BEGIN Extracted records

(** The examples of the specification. *)
Example resolver_examples :
  EQTrendFollowing.required ["1Min"] = Ok ["3Min"]
  /\ EQTrendFollowing.required ["3Min"] = Ok ["5Min"]
  /\ EQTrendFollowing.required ["5Min"] = Ok ["15Min"]
  /\ EQTrendFollowing.required ["30Min"] = Ok ["1H"]
  /\ EQTrendFollowing.required ["12H"] = Ok ["1D"]
  /\ EQTrendFollowing.required ["16H"] = Ok ["1D"]
  /\ EQTrendFollowing.required ["3D"] = Ok ["7D"]
  /\ EQTrendFollowing.required ["4H"] = Ok ["8H"]
  /\ EQTrendFollowing.required ["2D"] = Ok ["4D"]
  /\ EQTrendFollowing.required ["1D"] = Ok ["2D"].
Proof. repeat split; reflexivity. Qed.

(** C9.  A timeframe code without any digit character reaches the generic
    fallback, where [int('')] raises [ValueError]: a call of
    [get_required_timeframes] on a list holding such a code raises instead
    of returning and leaves the list as it was, and the exception is
    [ValueError] when that code comes first. *)
Theorem resolver_no_digits_fails
  (T : list string) (tf : string) (t : nat) (result : bool) (h : store) :
  no_digits tf -> tf ∈ T -> h !! t = Some T ->
  (forall A, EQTrendFollowing.double_timeframe T A tf = Raise ValueError)
  /\ (exists e, EQTrendFollowing.get_required_timeframes t result h = (Raise e, h))
  /\ (head T = Some tf ->
      EQTrendFollowing.get_required_timeframes t result h = (Raise ValueError, h)).
Proof.
  intros H Hin Ht. split; [|split].
  - intros A. apply double_timeframe_no_digits, H.
  - unfold EQTrendFollowing.get_required_timeframes.
    rewrite (lookup_total_correct _ _ _ Ht). unfold EQTrendFollowing.required.
    destruct (required_loop_fails T T [] tf Hin) as (e & ->); [|eauto].
    intros A'. exists ValueError. apply double_timeframe_no_digits, H.
  - intros Hhd. unfold EQTrendFollowing.get_required_timeframes.
    rewrite (lookup_total_correct _ _ _ Ht). unfold EQTrendFollowing.required.
    destruct T as [|x T']; [discriminate|]. injection Hhd as ->.
    simpl. rewrite (double_timeframe_no_digits _ _ tf H). reflexivity.
Qed.

Lemma resolver_no_digits_fails_witness :
  (forall A, EQTrendFollowing.double_timeframe ["Min"; "1H"] A "Min" = Raise ValueError)
  /\ (exists e,
        EQTrendFollowing.get_required_timeframes 0 false {[ 0%nat := ["Min"; "1H"] ]} =
          (Raise e, {[ 0%nat := ["Min"; "1H"] ]}))
  /\ (head ["Min"; "1H"] = Some "Min" ->
      EQTrendFollowing.get_required_timeframes 0 false {[ 0%nat := ["Min"; "1H"] ]} =
        (Raise ValueError, {[ 0%nat := ["Min"; "1H"] ]})).
Proof.
  apply (resolver_no_digits_fails ["Min"; "1H"] "Min" 0%nat false
           {[ 0%nat := ["Min"; "1H"] ]}).
  - reflexivity.
  - apply (bool_decide_unpack _). vm_compute. exact I.
  - reflexivity.
Defined.

(** C2, as the code has it.  On a list [T] whose codes all lie in the
    explicit table, [get_required_timeframes(T, True)] of the
    trend-following model returns a new list without duplicates and
    sharing no code with [T], and leaves [T] as it was; the same call on
    the crossover model returns the list [T] itself. *)
Theorem required_timeframes_of_table_codes
  (h : store) (t : nat) (T : list string) :
  h !! t = Some T ->
  Forall (fun tf => in_explicit_table tf = true) T ->
  (exists (r : nat) (R : list string),
     EQTrendFollowing.get_required_timeframes t true h =
       (Ok (Some r), <[r := R]> h)
     /\ h !! r = None
     /\ NoDup R
     /\ (forall x, x ∈ R -> x ∉ T))
  /\ EMACrossTestingOnly.get_required_timeframes t true h = (Ok (Some t), h).
Proof.
  intros Ht HT. split; [|reflexivity].
  destruct (required_table_fresh T HT) as (R & HR & Hnd & Hdisj).
  exists (fresh (dom h)), R. repeat split; auto.
  - rewrite (get_required_timeframes_spec t true h T R Ht HR). reflexivity.
  - apply not_elem_of_dom. apply is_fresh.
Qed.

Lemma required_timeframes_of_table_codes_witness :
  (exists (r : nat) (R : list string),
     EQTrendFollowing.get_required_timeframes 0 true
       {[ 0%nat := ["1Min"; "3Min"; "12H"; "16H"] ]} =
       (Ok (Some r), <[r := R]> {[ 0%nat := ["1Min"; "3Min"; "12H"; "16H"] ]})
     /\ ({[ 0%nat := ["1Min"; "3Min"; "12H"; "16H"] ]} : store) !! r = None
     /\ NoDup R
     /\ (forall x, x ∈ R -> x ∉ ["1Min"; "3Min"; "12H"; "16H"]))
  /\ EMACrossTestingOnly.get_required_timeframes 0 true
       {[ 0%nat := ["1Min"; "3Min"; "12H"; "16H"] ]} =
     (Ok (Some 0%nat), {[ 0%nat := ["1Min"; "3Min"; "12H"; "16H"] ]}).
Proof.
  apply (required_timeframes_of_table_codes
           {[ 0%nat := ["1Min"; "3Min"; "12H"; "16H"] ]} 0
           ["1Min"; "3Min"; "12H"; "16H"]).
  - reflexivity.
  - repeat constructor.
Defined.

(** C2 fails as stated for both models: the crossover model hands back
    the input list, and the generic fallback of the trend-following model
    queues "2H" for ["1H"; "2H"] although "2H" is in the input. *)
Lemma returns_only_new_timeframes_fails :
  ~ returns_only_new_timeframes EMACrossTestingOnly_model
  /\ ~ returns_only_new_timeframes EQTrendFollowing_model.
Proof.
  split; intros H.
  - destruct (H ({[ 0%nat := ["1Min"] ]} : store) {[ 0%nat := ["1Min"] ]}
                0%nat 0%nat ["1Min"] ["1Min"]) as [_ Hd]; [reflexivity..|].
    apply (Hd "1Min"); apply list_elem_of_singleton; reflexivity.
  - destruct (H ({[ 0%nat := ["1H"; "2H"] ]} : store)
                (<[1%nat := ["2H"; "4H"]]> {[ 0%nat := ["1H"; "2H"] ]})
                0%nat 1%nat ["1H"; "2H"] ["2H"; "4H"]) as [_ Hd];
      [reflexivity..|].
    apply (Hd "2H"); apply (bool_decide_unpack _); vm_compute; exact I.
Qed.

(** C7.  Called in place on the model's own operating timeframes, the
    call returns [None] and leaves the list with "30Min", "2H", "4H" and
    others twice: the generic fallback appends without looking. *)
Theorem get_required_timeframes_in_place_duplicates :
  exists L : list string,
    EQTrendFollowing.get_required_timeframes 0 false
      {[ 0%nat := EQTrendFollowing.operating_timeframes ]} =
      (Ok None, {[ 0%nat := L ]})
    /\ L = EQTrendFollowing.operating_timeframes
           ++ ["3Min"; "30Min"; "2H"; "4H"; "6H"; "8H"; "12H"; "16H"; "2D";
               "4D"; "14D"; "28D"]
    /\ ~ NoDup L.
Proof.
  eexists. split; [|split]; [| reflexivity |].
  - vm_compute. reflexivity.
  - intros Hnd. apply (bool_decide_pack _) in Hnd. vm_compute in Hnd. exact Hnd.
Qed.

(** * Further properties of the two models *)

(** ** Outcomes of the primitives *)

Lemma py_index_outcome {A : Type} (l : list A) (k : Z) :
  (exists x, py_index l k = Ok x /\ x ∈ l) \/ py_index l k = Raise IndexError.
Proof.
  unfold py_index.
  destruct ((0 <=? k) && (k <? Z.of_nat (length l))).
  - destruct (l !! Z.to_nat k) as [x|] eqn:E; [left|right; reflexivity].
    exists x. split; [reflexivity|]. apply list_elem_of_lookup. eauto.
  - destruct ((- Z.of_nat (length l) <=? k) && (k <? 0)); [|right; reflexivity].
    destruct (l !! Z.to_nat (Z.of_nat (length l) + k)) as [x|] eqn:E;
      [left|right; reflexivity].
    exists x. split; [reflexivity|]. apply list_elem_of_lookup. eauto.
Qed.

Lemma py_index_last_inv {A : Type} (l : list A) (x : A) :
  py_index l (-1) = Ok x -> exists l', l = l' ++ [x].
Proof.
  destruct l as [|y l' _] using rev_ind.
  - rewrite py_index_empty. discriminate.
  - rewrite py_index_last. intros [= ->]. eauto.
Qed.

Lemma py_lt_outcome (a b : cell) :
  (exists c, py_lt a b = Ok c) \/ py_lt a b = Raise TypeError.
Proof. destruct a, b; simpl; eauto. Qed.

Lemma py_lt_no_None (a b : cell) :
  a <> PyNone -> b <> PyNone -> exists c, py_lt a b = Ok c.
Proof. destruct a, b; simpl; intros; try congruence; eauto. Qed.

(** ** What the scan records *)

Section Recorded.

Import EMACrossTestingOnly.

Variable features : list feature.

(** One check leaves the two sets as they are or appends the open and the
    timestamp of row [i] to exactly one of them. *)
Lemma check_cross_step (longs shorts : candidates) (ls' : candidates * candidates)
  (i : Z) (t : Z) (o : float) (fast slow : cell) :
  py_index features i = Ok (t, o, fast, slow) ->
  check_cross features (longs, shorts) i = Ok ls' ->
  ls' = (longs, shorts)
  \/ ls' = (record_cross longs o t, shorts)
  \/ ls' = (longs, record_cross shorts o t).
Proof.
  intros H0. unfold check_cross. rewrite H0. simpl bind.
  destruct (py_index features (i - 1)) as [[[[t1 o1] f1] s1]| |]; simpl;
    try discriminate.
  destruct (py_index features (i - 2)) as [[[[t2 o2] f2] s2]| |]; simpl;
    try discriminate.
  destruct (is_not_None fast && is_not_None slow); [|intros [= <-]; auto].
  unfold py_gt, py_and.
  repeat match goal with
  | |- context [py_lt ?a ?b] =>
      destruct (py_lt a b) as [[|]| |]; simpl; try discriminate
  end; intros [= <-]; auto.
Qed.

(** The other outcome of a check on indices in range is [TypeError]. *)
Lemma check_cross_outcome (ls : candidates * candidates) (i : Z) :
  (2 <= length features)%nat -> 0 <= i < Z.of_nat (length features) ->
  (exists ls', check_cross features ls i = Ok ls')
  \/ check_cross features ls i = Raise TypeError.
Proof.
  intros Hlen Hi. unfold check_cross. destruct ls as [longs shorts].
  destruct (py_index_in_range features i) as ([[[t o] f] s] & -> & _); [lia|].
  destruct (py_index_in_range features (i - 1)) as ([[[t1 o1] f1] s1] & -> & _);
    [lia|].
  destruct (py_index_in_range features (i - 2)) as ([[[t2 o2] f2] s2] & -> & _);
    [lia|].
  simpl bind. destruct (is_not_None f && is_not_None s); [|eauto].
  unfold py_gt, py_and.
  repeat match goal with
  | |- context [py_lt ?a ?b] =>
      destruct (py_lt_outcome a b) as [[[|] ->]| ->]; simpl; eauto
  end.
Qed.

Lemma scan_crosses_outcome (n : nat) :
  (2 <= length features)%nat -> (n <= length features)%nat ->
  (exists ls, scan_crosses features n = Ok ls)
  \/ scan_crosses features n = Raise TypeError.
Proof.
  intros Hlen. induction n as [|n IH]; intros Hn.
  - left. eexists. reflexivity.
  - rewrite scan_crosses_S. destruct IH as [[ls ->]| ->]; [lia| |right; reflexivity].
    simpl bind. apply check_cross_outcome; lia.
Qed.

End Recorded.

Section ScanInvariant.

Import EMACrossTestingOnly.

Variable df : DataFrame.

Lemma zip_features_lookup (k : nat) (b : Bar) :
  df !! k = Some b ->
  py_index (zip_features df) (Z.of_nat k) =
    Ok (index b, open b, EMA10 b, EMA20 b).
Proof.
  intros Hb. apply py_index_nonneg. unfold zip_features.
  change (map ?f ?l) with (f <$> l). rewrite list_lookup_fmap, Hb. reflexivity.
Qed.

Lemma record_cross_candidates_of (bs : list Bar) (b : Bar) :
  record_cross (candidates_of bs) (open b) (index b) = candidates_of (bs ++ [b]).
Proof. unfold record_cross, candidates_of. simpl. rewrite !map_app. reflexivity. Qed.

END Extracted records

- What you are asked to do: Please copy, exactly and with nothing else, the lines above beginning at the line that has "vm_compute; exact I." and ending with the line that has "unfold py_index.".

- Output below:
    apply (Hd "2H"); apply (bool_decide_unpack _); vm_compute; exact I.
Qed.

(** C7.  Called in place on the model's own operating timeframes, the
    call returns [None] and leaves the list with "30Min", "2H", "4H" and
    others twice: the generic fallback appends without looking. *)
Theorem get_required_timeframes_in_place_duplicates :
  exists L : list string,
    EQTrendFollowing.get_required_timeframes 0 false
      {[ 0%nat := EQTrendFollowing.operating_timeframes ]} =
      (Ok None, {[ 0%nat := L ]})
    /\ L = EQTrendFollowing.operating_timeframes
           ++ ["3Min"; "30Min"; "2H"; "4H"; "6H"; "8H"; "12H"; "16H"; "2D";
               "4D"; "14D"; "28D"]
    /\ ~ NoDup L.
Proof.
  eexists. split; [|split]; [| reflexivity |].
  - vm_compute. reflexivity.
  - intros Hnd. apply (bool_decide_pack _) in Hnd. vm_compute in Hnd. exact Hnd.
Qed.

(** * Further properties of the two models *)

(** ** Outcomes of the primitives *)

Lemma py_index_outcome {A : Type} (l : list A) (k : Z) :
  (exists x, py_index l k = Ok x /\ x ∈ l) \/ py_index l k = Raise IndexError.
Proof.
  unfold py_index.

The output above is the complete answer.